You’re probably running around trying to track down all the necessities on your back to school checklist. Did you grab the coolest binder at Staples? Have you gone to the mall and grabbed new clothes for the upcoming year? Did you get a cut with a new hairstyle?

Although all of this is important, did you happen to prepare for things money can’t buy? We’re not talking about possessions; we’re talking about your mental health. If you haven’t, you should seriously consider it.

Kids will soon trade in their bike adventures for classrooms. This can trigger some kids and teens who struggle with their mental health. Many kids are excited to return to the classroom, see their friends and make new ones. For others, this can cause anxiety and depression.

Growing up in today’s society isn’t easy. There’s plenty to process; body shaming, abuse, neglect, cyber-bullying, unstable home lives, bullying, drug exposure, sexual orientation and much more.

What to look for

You might see the signs of a mental health struggle leading up to the school year and into the first few weeks. Everyone has different symptoms, not all are visible. Some physical symptoms include upset stomachs, headaches, or a lack of appetite. You might notice a change in behaviour including feeling restless, acting out or withdrawing from others. Their mood might be irritable, angry or negative.

According to the American Academy of Pediatrics, approximately eight percent of children and adolescents have an anxiety disorder. However, kids don’t need to have a diagnosable disorder to feel a little nervous about heading back to school.

“In younger children, we see more fears regarding separation. As they age, they worry about more realistic fears like getting along with others and whether or not they will be bullied and if they will be able to do all of the work they are required to do and testing,” Jill Ehrenreich-May, director of the Child and Adolescent Mood and Anxiety Treatment Program at University of Miami told WLRN.

“Anxiety is probably one of the most frequent reasons parents and kids seek me out,” says Gloria Silverberg, a counselor at Luxmanor Elementary School in Rockville told the Washington Post. “Some people call it the common cold of mental health. Kids genetically, or maybe it’s the environment we’re in these days, are worriers. And for kids that have that worry gene, probably the beginning of anything is a little bit scary to them.”

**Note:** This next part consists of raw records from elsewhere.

(* ===== verification/MemblockSearch.v ===== *)
(** * The top-down search

    [__memblock_find_range_top_down] on well-formed arrays: it terminates
    within its fuel and returns the highest aligned address whose block lies
    in one selected memory region and meets no reservation, or 0 when there
    is none. *)

From S2P Require Import Prelude Memblock MemblockList MemblockArray MemblockRange MemblockFree.

(** The indices of the iterators are C [int]s. *)
Definition counts_ok (s : memblock) : Prop :=
  Z.of_nat (tcnt (memory s)) < 2 ^ 31 /\ Z.of_nat (tcnt (reserved s)) < 2 ^ 31.

(** The block [a, a + size) lies in a selected region and is not reserved. *)
Definition fits (s : memblock) (nid flags size a : Z) : Prop :=
  (exists i, selected s nid flags i
     /\ rbase (region_at (memory s) i) <= a
     /\ a + size <= rend (region_at (memory s) i))
  /\ forall x, a <= x < a + size -> ~ covers (reserved s) x.

(** An acceptable answer of a search in [start, end). *)
Definition candidate (s : memblock) (start end_ size align nid flags a : Z) : Prop :=
  start <= a /\ a + size <= end_ /\ a mod align = 0 /\ fits s nid flags size a.

(** ** One range *)

Lemma round_down_greatest x a y :
  is_pow2 a -> 0 <= x < 2 ^ 64 -> y mod a = 0 -> y <= x -> y <= round_down x a.
Proof.
  intros Ha Hx Hy Hle. destruct (round_down_spec x a Ha Hx) as (R1 & R2 & R3).
  pose proof (is_pow2_range a Ha).
  assert (Hy' : y = a * (y / a)) by (apply Z.div_exact; lia).
  assert (Hr' : round_down x a = a * (round_down x a / a)) by (apply Z.div_exact; lia).
  revert R2 Hle. rewrite Hy', Hr'. generalize (y / a), (round_down x a / a). intros p q.
  intros R2 Hle. assert (p < q + 1) by (apply Z.mul_lt_mono_pos_l with a; lia). nia.
Qed.

Section OneRange.
Context (start end_ size align ts te : Z).
Context (Hal : is_pow2 align) (Hse : 0 <= start <= end_) (He : end_ < 2 ^ 64).
Context (Hsz : 0 < size).

Lemma cand_top_down_sound c :
  cand_top_down start end_ size align ts te = Some c ->
  Z.max ts start <= c /\ c + size <= Z.min te end_ /\ c mod align = 0.
Proof.
  unfold cand_top_down, clamp. case_if; [done |]. rewrite u64_small by lia.
  destruct (round_down_spec (Z.min (Z.max te start) end_ - size) align) as (R1 & R2 & R3);
    [done | lia |].
  case_if; [| done]. intros [= <-]. lia.
Qed.

Lemma cand_top_down_greatest a :
  Z.max ts start <= a -> a + size <= Z.min te end_ -> a mod align = 0 ->
  exists c, cand_top_down start end_ size align ts te = Some c /\ a <= c.
Proof.
  intros Ha1 Ha2 Ha3. unfold cand_top_down, clamp. case_if; [lia |].
  rewrite u64_small by lia.
  pose proof (round_down_greatest (Z.min (Z.max te start) end_ - size) align a) as Hg.
  specialize (Hg Hal ltac:(lia) Ha3 ltac:(lia)).
  rewrite (proj2 (Z.leb_le _ _)) by lia. eauto.
Qed.
End OneRange.

(** ** The search loop *)

Section Search.
Context (s : memblock) (nid flags : Z).
Context (Hmem : wf_type (memory s)) (Hres : wf_type (reserved s)) (Hcnt : counts_ok s).

Abbreviation next := (fun idx => __next_mem_range_rev s idx nid flags MEMORY (Some RESERVED)).

Lemma next_rev_start :
  next ULLONG_MAX
  = next_rev (tcnt (memory s)) s (Z.of_nat (tcnt (reserved s))) nid flags MEMORY (Some RESERVED).
Proof.
  unfold __next_mem_range_rev. rewrite Z.eqb_refl. cbn [get_type]. f_equal. lia.
Qed.

Lemma next_rev_packed n jb :
  (n <= tcnt (memory s))%nat -> (jb <= tcnt (reserved s))%nat ->
  next (pack_idx (Z.of_nat n - 1) (Z.of_nat jb))
  = next_rev n s (Z.of_nat jb) nid flags MEMORY (Some RESERVED).
Proof.
  intros Hn Hjb. destruct Hcnt as [C1 C2].
  assert (Hok : idx_ok (Z.of_nat n - 1) (Z.of_nat jb)) by (split; lia).
  unfold __next_mem_range_rev.
  rewrite (proj2 (Z.eqb_neq _ _) (pack_idx_not_max _ _ Hok)).
  rewrite idx_a_pack, idx_b_pack by done. f_equal. lia.
Qed.

(** The loop ends with the first pair its body accepts. *)
Lemma for_each_rev_spec body fuel : forall n jb idx,
  (n <= tcnt (memory s))%nat -> (jb <= tcnt (reserved s))%nat -> (n + jb < fuel)%nat ->
  next idx = next_rev n s (Z.of_nat jb) nid flags MEMORY (Some RESERVED) ->
  (exists i j r, for_each_range fuel next body idx = Done r
     /\ remaining s nid flags n jb i j /\ body (meet_start s i j) (meet_end s i j) = Some r
     /\ forall i' j', remaining s nid flags n jb i' j' ->
          body (meet_start s i' j') (meet_end s i' j') = None
          \/ (i' = i /\ j' = j) \/ meet_end s i' j' <= meet_start s i j)
  \/ (for_each_range fuel next body idx = Done 0
      /\ forall i j, remaining s nid flags n jb i j ->
           body (meet_start s i j) (meet_end s i j) = None).
Proof.
  induction fuel as [|fuel IH]; intros n jb idx Hn Hjb Hf Hidx; [lia |].
  cbn [for_each_range]. rewrite Hidx.
  pose proof (next_rev_spec s nid flags Hmem Hres n jb Hn Hjb) as Hstep.
  destruct (next_rev n s (Z.of_nat jb) nid flags MEMORY (Some RESERVED))
    as [idx' [[[ts te] nn]|]].
  2:{ right. destruct Hstep as [_ Hnone]. split; [done |]. intros i j Hr. by destruct (Hnone i j). }
  destruct Hstep as (i & j & n' & jb' & R & -> & -> & -> & L1 & L2 & L3 & Hcov & Hlow).
  assert (Hok : idx_ok (Z.of_nat n' - 1) (Z.of_nat jb')) by (destruct Hcnt; split; lia).
  rewrite (proj2 (Z.eqb_neq _ _) (pack_idx_not_max _ _ Hok)).
  destruct (body (meet_start s i j) (meet_end s i j)) as [c|] eqn:Hb.
  - left. exists i, j, c. do 3 (split; [done |]). intros i' j' Hr. right.
    destruct (Hcov i' j' Hr) as [? | Hr']; [by left | right; by apply Hlow].
  - destruct (IH n' jb' (pack_idx (Z.of_nat n' - 1) (Z.of_nat jb')))
      as [(i1 & j1 & r & E & (Q1 & Q2 & Q3 & Q4) & Hbr & Hmax) | [E Hnone]];
      try lia; [by apply next_rev_packed; lia | |].
    + left. exists i1, j1, r. split; [done |].
      split; [split; [done | split; [lia | split; [lia | done]]] |].
      split; [done |]. intros i' j' Hr.
      destruct (Hcov i' j' Hr) as [[-> ->] | Hr']; [by left | by apply Hmax].
    + right. split; [done |]. intros i' j' Hr.
      destruct (Hcov i' j' Hr) as [[-> ->] | Hr']; [done | by apply Hnone].
Qed.

(** Pairs and free blocks. *)
Lemma meet_fits i j size a :
  remaining s nid flags (tcnt (memory s)) (tcnt (reserved s)) i j -> 0 < size ->
  meet_start s i j <= a -> a + size <= meet_end s i j -> fits s nid flags size a.
Proof.
  intros (R1 & R2 & R3 & R4) Hsz Hlo Hhi. unfold meet_start, meet_end in *. split.
  - exists i. split; [done |]. lia.
  - intros x Hx. apply (gap_free (reserved s) Hres j); [done | lia].
Qed.

Lemma fits_meet size a :
  0 < size -> fits s nid flags size a ->
  exists i j, remaining s nid flags (tcnt (memory s)) (tcnt (reserved s)) i j
    /\ meet_start s i j <= a /\ a + size <= meet_end s i j.
Proof.
  intros Hsz ((i & Hsel & Hlo & Hhi) & Hfree). pose proof Hsel as [Hi _].
  destruct (region_bounds (memory s) Hmem i Hi) as (B1 & B2 & B3 & _).
  destruct (range_in_gap (reserved s) Hres a (a + size)) as (j & J1 & J2 & J3); try lia; [done |].
  exists i, j. unfold meet_start, meet_end.
  split; [split; [done |]; split; [done |]; split; [done |]; unfold meets; lia | lia].
Qed.

(** The search returns the highest candidate, or 0 if there is none. *)
Lemma find_top_down_spec start end_ size align :
  is_pow2 align -> 0 < start <= end_ -> end_ < 2 ^ 64 -> 0 < size ->
  exists r, __memblock_find_range_top_down s start end_ size align nid flags = Done r
    /\ ((r <> 0 /\ candidate s start end_ size align nid flags r
         /\ forall a, candidate s start end_ size align nid flags a -> a <= r)
        \/ (r = 0 /\ forall a, ~ candidate s start end_ size align nid flags a)).
Proof.
  intros Hal Hse He Hsz. unfold __memblock_find_range_top_down.
  destruct (for_each_rev_spec (cand_top_down start end_ size align) (range_fuel s)
              (tcnt (memory s)) (tcnt (reserved s)) ULLONG_MAX)
    as [(i & j & r & -> & R & Hb & Hmax) | [-> Hnone]];
    [done | done | unfold range_fuel; lia | apply next_rev_start | |].
  - exists r. split; [done |]. left.
    destruct (cand_top_down_sound start end_ size align _ _ Hal ltac:(lia) He Hsz _ Hb) as (S1 & S2 & S3).
    split; [lia |]. split.
    { split; [lia |]. split; [lia |]. split; [done |]. apply (meet_fits i j); [done | lia ..]. }
    intros a (A1 & A2 & A3 & A4). destruct (fits_meet size a Hsz A4) as (i' & j' & R' & M1 & M2).
    destruct (cand_top_down_greatest start end_ size align (meet_start s i' j') (meet_end s i' j')
      Hal ltac:(lia) He Hsz a) as (c & Hc & Hle); [lia | lia | done |].
    destruct (Hmax i' j' R') as [Hn | [[-> ->] | Hle']]; [congruence | | lia].
    rewrite Hb in Hc. injection Hc as ->. done.
  - exists 0. split; [done |]. right. split; [done |].
    intros a (A1 & A2 & A3 & A4). destruct (fits_meet size a Hsz A4) as (i' & j' & R' & M1 & M2).
    destruct (cand_top_down_greatest start end_ size align (meet_start s i' j') (meet_end s i' j')
      Hal ltac:(lia) He Hsz a) as (c & Hc & Hle); [lia | lia | done |].
    rewrite (Hnone i' j' R') in Hc. done.
Qed.
End Search.
(** In every history of allocator calls from the static initialiser, the
    blocks handed out and not yet freed are pairwise disjoint, lie in memory
    and stay reserved. *)
Lemma live_allocations_disjoint s l : history s l -> blocks_ok s l.
Proof. intros H. apply (history_blocks s l H). Qed.

Lemma live_allocations_disjoint_witness :
  blocks_ok board_two [(0x7fffef80, 100); (0x7ffff000, 4096)].
Proof.
  apply (live_allocations_disjoint board_two).
  apply (hist_alloc board_page [(0x7ffff000, 4096)] 100 0 0 0 0x7fffef80 board_two);
    [| op_ok_tac | vm_compute; reflexivity | done].
  apply (hist_alloc board_image [] 4096 0 0 0 0x7ffff000 board_page);
    [apply board_image_history | op_ok_tac | vm_compute; reflexivity | done].
Defined.

(** Freeing what was just allocated gives back the same reserved set:
    allocation and [memblock_phys_free] are inverse on the set of reserved
    addresses. *)
Lemma alloc_free_roundtrip s size align start end_ r s1 :
  mb_inv s -> op_ok s (OpAlloc size align start end_) ->
  memblock_phys_alloc_range s size align start end_ = Done (r, s1) -> r <> 0 ->
  op_ok s1 (OpFree r size) ->
  exists s2, memblock_phys_free dbl_array s1 r size = Done (0, s2)
    /\ same_set (covers (reserved s2)) (covers (reserved s))
    /\ same_set (covers (memory s2)) (covers (memory s)).
Proof.
  intros Hinv Hok Hrun Hne Hok'.
  destruct (run_op_refines s _ Hinv Hok) as (r0 & s0 & E & I1 & Hstep & _).
  simpl in E. rewrite Hrun in E. simplify_eq.
  destruct (run_op_refines s0 _ I1 Hok') as (r2 & s2 & E2 & I2 & Hfree & _).
  destruct Hfree as (-> & F1 & F2). exists s2. split; [exact E2 |].
  destruct Hstep as (S1 & [[? _] | (_ & _ & _ & Hb & Hblk & S2)]); [done |]. simpl in *.
  split; [| by rewrite F1, S1]. intros a. rewrite (F2 a), (S2 a). unfold in_range.
  specialize (Hblk a). unfold block in *. rewrite Z.min_l by lia. tauto.
Qed.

Miami-based psychologist Lina Acosta Sandaal,  founder of Stop Parenting Alone, an organization dedicated to sharing information about child development with parents also told WLRN that it’s important not to tell kids “there is nothing to worry about.”

“That doesn’t resonate with the child because their brain is telling them that they are in danger,” said Sandaal. “So if you as a parent say that is not happening, they can’t trust you because their body is telling them that they are in danger. Slowly expose them to what they are afraid of. Whether it’s school, whether it is going to a party, you can do it slowly and with different layers,” said Sandaal.

If you see that their anxiety is causing physical symptoms both psychologists urge that it’s time to seek professional help.

How to deal with it

Silverberg suggested that the child or teen have a card in their desk or locker with actions they can take a look at if they start to experience anxiety. This card can include exercises such as deep breathing, tightening and relaxing muscles, going for a walk to get a drink or visiting the counselor’s office for a quick break.

The Canadian Mental Health Association has three strategies when it comes to maintaining positive mental health when returning to the classroom:

  • Take care of your body. Mental and physical health are fundamentally linked. Make sure to get enough sleep, drink water, and eat well.
  • Build resiliency. Resiliency means coping well with problems, stress, and other difficult situations. Problems and stress are a normal part of life. Set aside time to think about the resiliency tools available to you, such as structured problem-solving skills or people who can help you during difficult situations.
  • Reach out for support. Social support is an important part of mental health. People in our networks can offer emotional support, practical help, and alternate points of view. Contact your local CMHA branch for mental health support in your community.